自分で手当てをする俺を見ながら、数台のパソコンを起動させカチャカチャとキーボードを叩き始めたLucifer



この男は毎夜ここで何をしているんだろう…



〈これでよし、と。
あの店の寿命は今夜限りだろうなぁ〉



細い脚をデスクに乗せて背もたれに寄りかかる姿は、精一杯悪ぶる優等生の動作に見える
俺が見た限り、Luciferは品の良い服を着て上等な椅子に座っている方が似合う気がして



「あの店って、さっきの男の?」



ヒビの入った鏡を見ながら口元に絆創膏を貼り、Luciferへ尋ねる



〈そうだよ。

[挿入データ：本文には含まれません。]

(** What [+x.toFixed(2)] does to the value of a number that is not
    negative. *)
Definition fixed (V : Z) : Z := if limit <=? V then V else ratio (hundredthsOf V).

Lemma fixed_nonneg (V : Z) : 0 <= V -> 0 <= fixed V.
Proof.
  intros H. unfold fixed. destruct (Z.leb_spec limit V) as [L | L]; [ exact H | ].
  apply (ratio_finite false). split.
  - now apply hundredthsOf_nonneg.
  - now apply hundredthsOf_limit.
Qed.

Lemma fixed_mono (V1 V2 : Z) : 0 <= V1 <= V2 -> fixed V1 <= fixed V2.
Proof.
  intros [H0 H]. unfold fixed.
  destruct (Z.leb_spec limit V1) as [L1 | L1], (Z.leb_spec limit V2) as [L2 | L2];
    try lia.
  - rewrite <- ratio_limit in L2. etransitivity; [ | exact L2 ].
    apply ratio_mono; [ | lia ]. split.
    + now apply hundredthsOf_nonneg.
    + now apply hundredthsOf_limit.
  - apply ratio_mono.
    + split; [ now apply hundredthsOf_nonneg | now apply hundredthsOf_mono ].
    + now apply hundredthsOf_limit.
Qed.

(** ... and to the value of any number. *)
Definition rounded (v : Z) : Z := Z.sgn v * fixed (Z.abs v).

Lemma rounded_mono (v1 v2 : Z) : v1 <= v2 -> rounded v1 <= rounded v2.
Proof.
  intros H. unfold rounded.
  pose proof (fixed_nonneg (Z.abs v1) (Z.abs_nonneg v1)) as P1.
  pose proof (fixed_nonneg (Z.abs v2) (Z.abs_nonneg v2)) as P2.
  destruct (Z.sgn_spec v1) as [[S1 ->] | [[S1 ->] | [S1 ->]]],
           (Z.sgn_spec v2) as [[S2 ->] | [[S2 ->] | [S2 ->]]]; try lia.
  - pose proof (fixed_mono (Z.abs v1) (Z.abs v2) ltac:(lia)). lia.
  - pose proof (fixed_mono (Z.abs v2) (Z.abs v1) ltac:(lia)). lia.
Qed.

あんな暴力野郎がこの街にいちゃダメだと思うし〉



こんな見た目の不良少年には、意気がって無理に吸うタバコの方がそれらしいけど
Luciferは棒のついた飴玉を咥えていて、それをしゃぶりながらチラッと俺を見た



〈帝王のお気に入りを痛めつけるとどうなるのかっていうのも、ちょっと見てみたいから〉



“悪さをする悪戯っ子”
そんな表現がぴったりな顔をするLucifer



「あのさぁ、お前何を知ってるのかわかんないけど。
狎鴎亭の帝王とか、お気に入りとか、ホント何なんだよ」



薄々は気づいているけれど
こんな風に言った方が、コイツもさらっと本当の事を言ってくれると思った
…あの掲示板に書き込んでいる主だと思ったから



〈この国は完全なネット社会になっちゃったでしょ?SNSやリアルタイムのチャットには色んな情報が溢れかえってて…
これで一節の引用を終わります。